There is a smell in old paper that causes a sensory echo once inhaled, slinging minds backwards in time to drift down the Nile past limestone pyramids baking in hot, dry sunlight; where papyrus grows and the laughter of deep tanned children rings out over the distant shallow whipping of slaves hauling stones for a giant temple built to honor some half-forgotten god.
Every deep whiff you take would prompt another journey, another land arriving over your visual horizon as startlingly clear as the one before it. A bookworm in a library absorbing the energy of countless creators and artist and poets and dreamers, engaged wholeheartedly in the endeavor.
Mr. Kursk the librarian was always there to give you a snooty look when you brought up the ten book maximum, having just barely beaten the clock in returning the last pile of them, still warm from your arms, clutched while jogging haphazardly over the black asphalt of the parking lot. “What are we reading this week?” he asks, knowing by the titles what treasures you have found. “I am learning about the Egyptian pyramids and mummies and all of that stuff, plus I found a really cool book on the last days of the Russian Czar before the Leninists came and shot him and Anastasia dead.” You tell him with sincere glee, this ability to take home and cherish these resources still a shock to you in its simplicity.

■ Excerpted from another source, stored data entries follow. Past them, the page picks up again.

(** * Key-dependent permutations of integers

    A shallow embedding of the Go package [permutation]
    (github.com/fasaxc/permutation): the FFX-A2 engine over AES, the
    SHAKE128 Feistel engine and the cycle-walking adapter [ArbitraryN],
    together with the properties of its specification.

    Conventions.
    - Go [int], [uint64] and [*big.Int] values are integers of [Z]; the
      wrap-around of the machine types is written out where the code
      converts.
    - Byte slices are [list byte]; fixed arrays [[16]byte] are lists kept at
      length 16 by [block16].
    - Methods mutate their receiver: they are computations of the monad [M]
      over the receiver's struct; a Go panic is the outcome [Panic]. *)

From Stdlib Require Import ZArith List Lia Bool.
From coqutil Require Import Byte Word.LittleEndianList.
Import ListNotations.
Local Open Scope Z_scope.

(** ** Outcomes of a call and the state monad of a receiver *)

Inductive panic : Type :=
| InputOutOfRange       (* "input %v is outside range of permutation [0, %v)" *)
| LengthBitsOutOfRange  (* "lengthBits must be ..." of the constructors *)
| BufferTooSmall        (* math/big: FillBytes on a value that does not fit *)
| SliceOutOfBounds.     (* Go run time: slice bounds out of range *)

Inductive result (A : Type) : Type :=
| Ret (a : A)
| Panic (e : panic)
| OutOfFuel.
Arguments Ret {A} a.
Arguments Panic {A} e.
Arguments OutOfFuel {A}.

Definition M (S A : Type) : Type := S -> result A * S.

Definition ret {S A : Type} (a : A) : M S A := fun s => (Ret a, s).

Definition bind {S A B : Type} (m : M S A) (k : A -> M S B) : M S B :=
  fun s =>
    match m s with
    | (Ret a, s') => k a s'
    | (Panic e, s') => (Panic e, s')
    | (OutOfFuel, s') => (OutOfFuel, s')
    end.

Definition get {S : Type} : M S S := fun s => (Ret s, s).
Definition gets {S A : Type} (f : S -> A) : M S A := fun s => (Ret (f s), s).
Definition modify {S : Type} (f : S -> S) : M S unit := fun s => (Ret tt, f s).
Definition throw {S A : Type} (e : panic) : M S A := fun s => (Panic e, s).
Definition lift {S A : Type} (r : result A) : M S A := fun s => (r, s).

(** [zoom] runs a computation of a field's struct inside the enclosing
    struct: a method call on a member. *)
Definition zoom {S T A : Type} (proj : S -> T) (upd : S -> T -> S) (m : M T A)
  : M S A :=
  fun s => let '(r, t') := m (proj s) in (r, upd s t').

You learn and learn about what interests you, and take from the different topics knowledge of what ever strikes your fancy; one week sailing under the oceans for 20,000 leagues with Captain Nemo, then the next reading about the real USS Nautilus breaking through the arctic ice under nuclear power. Despite all of the confusion and noise and violence of high school, you always had the chance to find your own voice here, in this clean and quite room with its thousands of books.

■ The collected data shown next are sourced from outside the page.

(** * orcoos: the NoSQL adapter (lib/nosqldb-adapter/client.js)

    A shallow embedding of the query compiler, the row marshaller and the
    batched find cursor of [client.js], and the properties of the
    specification that concern them.

    JavaScript values are modelled by the inductive type [value]; a JS object
    is the list of its own enumerable properties in insertion order; the
    bindings object and the prepared-statement cache, which the code uses as
    maps, are [gmap]s.  Functions that can throw return a [Res]. *)

From Stdlib Require Import Ascii String ZArith Lia.
From stdpp Require Import base strings gmap pretty list.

One day, looking through the new selections you came across a curious little book that seemed entirely out of place in the environment of welcome here amongst these volumes of literature and knowledge. The book was called “Curing the Gay through Jesus,” in your mind sniggering at the concept of gay being something that had to be cured, and by no less a celebrity than Jesus Christ himself. Picking it up you began to turn the pages and read things that made no sense, that upset the fundamentals of what you thought books were. Here in plain English was a thing written with a mind tuned to hurt, not to help. Reverend Anthony R. Buamgartner seemed to think that young boys and girls somehow chose a life of suffering and damnation and that only though his particular sect of Christianity could they be put on the right path.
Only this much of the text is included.